Alış veriş merkezinin üç katlı olması benim avantajımdı galiba. Şirin bir alış veriş merkezinin en alt katında balon ve bir sürü şeker satan o namı değer ‘Şeker Kız’ bendim. Üniversite parası için kuzenimle açmış olduğum bu dükkanla birlikte çok iyi bir çevre kazandım. Buraya gelen, sürekli uğrayan insanların çocukları için ‘Şeker abla!’ diye bağırdıkları kişi.
Bu adı seviyordum, onları mutlu görmeyi de seviyordum. Kuzenimle ilk üniversiteye başlayacağım zaman açmıştık burayı. Kuzenim benden iki yaş büyüktü tabii.
Bu işin içinden çıkabileceğimize emin değildim ama şuanda iyi ki açmışım diyorum. Hukuk okuyan bir insan için, adalet ve çocukların mutluluğunu önemseyen biriyim. Bazı zamanlar olmuştur ki bazı çocuklara hiç para almadan şeker ve balon bile vermişimdir.
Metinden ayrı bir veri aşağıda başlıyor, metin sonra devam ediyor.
(** * Ordered Forest: honest weights, class probabilities and variances

    A shallow embedding of the numerical core of [orf/old/orf.py]
    (classes [BaseOrderedForest] and [OrderedForest]).  NumPy arrays of
    floats are modelled over exact rationals [Q]; a 2-d array is the list of
    its rows.  Python dictionaries keyed by the class index are [gmap]s.

    Conventions.  A function that can raise on the way ([KeyError],
    [IndexError], [ZeroDivisionError], a shape mismatch in a product)
    returns an [option]; the functions with checks of their own return an
    [outcome] that names the exception.  Element-wise operations are
    written for arrays of one shape, which is what their callers pass, and
    the theorems carry the shapes as hypotheses.  NumPy's division of an
    array by zero gives [nan] or [inf] without raising, [Qdiv] gives 0: the
    theorems about a quotient prove its divisor different from zero. *)

From Stdlib Require Import QArith Qabs Qminmax Qround Lqa Lia ZArith.
From stdpp Require Import base option list strings gmap sorting.

Abbreviation vector := (list Q).
Abbreviation matrix := (list (list Q)).

(** ** The NumPy operations the code uses *)

Module Np.

(** [np.sum] of a 1-d array. *)
Definition sum (v : vector) : Q := foldr Qplus 0%Q v.
Global Arguments sum : simpl never.

(** [M.sum(axis=1)]: one sum per row. *)
Definition sum_axis1 (M : matrix) : vector := sum <$> M.

(** [np.hstack((np.zeros((n, 1)), M))]. *)
Definition hstack_zeros (M : matrix) : matrix := (λ row, 0%Q :: row) <$> M.

(** [np.hstack((M, np.ones((n, 1))))]. *)
Definition hstack_ones (M : matrix) : matrix := (λ row, row ++ [1%Q]) <$> M.

(** Element-wise [A - B] of two arrays of one shape. *)
Definition sub (A B : matrix) : matrix := zip_with (zip_with Qminus) A B.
Her zamanki gibi yine derslerimin olmadığı gün onu tanıdım. Öyle sert, öyle kaba biriydi ki, sanırım ona uydurabileceğim tek isim ‘duvar’ olurdu. Gülmez, konuşmaz ve sizi sevmezse nefret ettiği her şeyi yapan biri.
Ve onun kardeşi bizim kaderimizi bir araya getiren, benim küçük prensim.